SRINAGAR: The ceasefire that India and Pakistan announced last month could be a prelude to wider engagements in the coming days, a strategic affairs expert has reported.
“Pakistan has conveyed to India that the February 25 renewal of the 2003 ceasefire along the Line of Control can lead to a wider engagement only if and when Delhi restores statehood to Jammu & Kashmir as a “starting point” for a discussion on the resolution of the Kashmir issue,” Nirupama Subramanian has written in The Indian Express. She has served Pakistan on a reporting assignment earlier.
The newspaper has also learnt that the joint statement issued by the Directors General of Military Operations neither reflects “any change in the Pakistani position that Kashmir” nor” in no way implies the acceptance of the Indian “narrative” of a “deal” on Kashmir.”

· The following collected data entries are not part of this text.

Definition ReadLockInfo (beadsDir : string) h : res LockInfo :=
  match files h !! lock_path beadsDir with
  | None => Err (Sentinel "file does not exist")
  | Some data =>
      match unmarshal data with
      | Some lockInfo => Ok lockInfo
      | None =>
          match scan_int data with
          | Some pid => Ok (mkLockInfo pid 0 "" "" 0)
          | None => Err (Wrapf "cannot parse lock file: " (Msg "invalid character") "")
          end
      end
  end.

Definition cleanupStaleDaemonArtifacts (beadsDir : string) h : host D :=
  match files h !! pid_path beadsDir with None => h | Some _ => Remove (pid_path beadsDir) h end.

Definition endpointExists (socketPath : string) h : bool := bool_decide (is_Some (files h !! Clean socketPath)).

Definition loadAuthToken (socketPath : string) h : string :=
  match files h !! Join (Dir socketPath) "rpc-token" with None => "" | Some data => TrimSpace data end.

(** ** Connecting ([TryConnectWithTimeout]) *)
Context `{!Server D} {req_codec : JsonCodec Request} {resp_codec : JsonCodec Response}.
Context (version getwd : string).

(** Of the record in a health answer only the status is looked at. *)
Context {HealthResponse : Type} {health_codec : JsonCodec HealthResponse} (Status : HealthResponse -> string).

Definition Health (now : Z) (c : Client D) : res HealthResponse * Client D * Z :=
  decoded "health" (Execute version getwd "health" (Ok "null"%string) now c).

(** What others do before the [k]-th step. *)
Context (others : nat -> host D -> host D).

(** [None] when there is no healthy daemon; the error is always nil. *)
Definition connect (socketPath : string) (now : Z) h : option (Client D) * host D :=
  let h := others 3 h in
  match listening h !! socketPath with
  | None =>
      let beadsDir := Dir socketPath in
      let h := others 4 h in
      if negb (TryDaemonLock beadsDir h).1
      then (None, Remove socketPath (others 6 (cleanupStaleDaemonArtifacts beadsDir (others 5 h))))
      else (None, h)
  | Some s =>
      let h := others 4 h in
      let client := mkClient s socketPath (30 * second) "" "" (loadAuthToken socketPath h) in
      match Health now client with
      | (Err _, _, _) => (None, h)
      | (Ok health, client, _) => (if bool_decide (Status health = "unhealthy"%string) then None else Some client, h)
      end
  end.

The sources in Pakistan have told the writer that “for any wider engagement, India must create an “enabling environment” by restoring statehood to J&K”. This, they said, would then facilitate “a conversation” that would include “Kashmiri voices front and centre” on the way forward and open up space potentially for discussions on other bilateral issues.

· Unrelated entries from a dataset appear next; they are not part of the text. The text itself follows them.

(* ===== verification/LogStreamer.v ===== *)
(** * LogStreamer: agents' logs on the web server, [webui/log_streamer.go] and
    [handlers_logs.go]

    Reading the last lines of a log, or those before a given line, backwards in
    chunks; and following a log that grows or is rotated. The text of a log is
    what it is when it is read. *)
From S2P Require Import Prelude Scanner Paths FileAccess.
Local Open Scope Z_scope.
Local Open Scope go_scope.

Module Tail.
Import Scanner Paths Access.

Definition logReadDefaultLines : Z := 200.
Definition logReadMaxLines : Z := 10000.
Definition readChunkSize : Z := 32 * 1024.

Definition bytes (s : string) : list ascii := String.list_ascii_of_string s.

(** [file.ReadAt], of so many bytes. *)
Definition ReadAt (text : string) (n pos : Z) : string := str_take (Z.to_nat n) (str_drop (Z.to_nat pos) text).

(** ** Where a line starts ([findLineByteOffset]) *)

(** Through one chunk from position [i] on: where the line after the [target]-th
    line feed starts, or how many there were. *)
Fixpoint find_nl (chunk : list ascii) (i nlCount target : Z) : Z + Z :=
  match chunk with
  | [] => inr nlCount
  | c :: chunk' =>
      if bool_decide (c = LF) then
        let nlCount := nlCount + 1 in
        if nlCount =? target then inl (i + 1) else find_nl chunk' (i + 1) nlCount target
      else find_nl chunk' (i + 1) nlCount target
  end.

For its part, the report said, “Delhi has signalled that if the ceasefire holds and no terrorist incidents occur that could be traced back to Pakistan, wider normalisation of ties could follow”.

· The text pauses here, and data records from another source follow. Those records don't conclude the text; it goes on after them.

Lemma carries_spec p ev : carries p ev = true <-> exists token session t1 t2, ev = Validated token session t1 t2 /\ verify token = Ok p.
Proof.
  split.
  - destruct ev as [token session t1 t2|t]; [|done]. simpl. destruct (verify token) as [p'|] eqn:E; [|done].
    intros H%bool_decide_eq_true. subst. eauto 10.
  - intros (token & session & t1 & t2 & -> & E). simpl. rewrite E. by apply bool_decide_eq_true.
Qed.

(** The nonce is known, or it is too late for the token. *)
Definition spent (p : terminalTokenPayload) (g from : Z) (used : nonces) : Prop :=
  (exists a, used !! Nonce p = Some a /\ g <= a) \/ g + terminalNonceMaxAge < from.

Lemma spent_handle p g from ev used :
  Exp p = unix (g + terminalTokenExpiry) -> g <= from -> from <= event_time ev -> prompt ev -> spent p g from used ->
  spent p g (event_time ev) (handle ev used).1 /\ (handle ev used).2 && carries p ev = false.
Proof.
  intros Hexp Hg Hfrom Hp Hs. split.
  - destruct Hs as [(a & Ha & Hga)|Hlate]; [|right; lia].
    destruct ev as [token session t1 t2|t]; cbn [handle event_time] in *.
    + unfold ValidateToken. destruct (verify token) as [p'|]; [|left; eauto]. repeat case_match; simplify_eq; cbn; try (left; by eauto).
      left. exists a. rewrite lookup_insert_ne by congruence. done.
    + cbn [fst]. destruct (decide (t - terminalNonceMaxAge <= a)) as [Hk|Hk]; [|right; lia].
      left. exists a. split; [|done]. unfold cleanup. by apply map_lookup_filter_Some.
  - destruct (carries p ev) eqn:Hc; [|by rewrite andb_false_r]. apply carries_spec in Hc as (token & session & t1 & t2 & -> & Hv).
    cbn [handle event_time prompt] in *. unfold ValidateToken. rewrite Hv.
    destruct (Exp p <? unix t1) eqn:E1; [done|]. case_bool_decide; cbn [negb]; [|done].
    destruct Hs as [(a & -> & _)|Hlate]; [done|]. exfalso. apply Z.ltb_ge in E1. revert E1. rewrite Hexp. unfold unix.
    intros E1. assert ((g + terminalTokenExpiry + second) / second <= t1 / second) as H1.
    { apply Z.div_le_mono; unfold terminalNonceMaxAge, terminalTokenExpiry, minute, second in *; lia. }
    replace (g + terminalTokenExpiry + second) with (g + terminalTokenExpiry + 1 * second) in H1 by lia.
    rewrite Z.div_add in H1 by done. lia.
Qed.

Lemma spent_forever p g evs from used :
  Exp p = unix (g + terminalTokenExpiry) -> g <= from -> timed from evs -> spent p g from used -> accepted p evs used = 0%nat.
Proof.
  intros Hexp. revert from used. induction evs as [|ev evs IH]; intros from used Hg Ht Hs; [done|].
  destruct Ht as (Hf & Hp & Ht). destruct (spent_handle p g from ev used) as [Hs' Hno]; try done.
  cbn [accepted]. destruct (handle ev used) as [used' ok]. cbn [fst snd] in *. rewrite Hno.
  by rewrite (IH (event_time ev) used') by (done || lia).
Qed.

The report quoted sources in Pakistan saying that the ceasefire was being “talked about publicly” for nearly two years. “It had been on the table, and for “whatever reasons”, India was reluctant all this time, and for “whatever reasons”, it had agreed now, the sources in Pakistan said,” it added. It said the political executive and the army was on board when the announcement was made last month.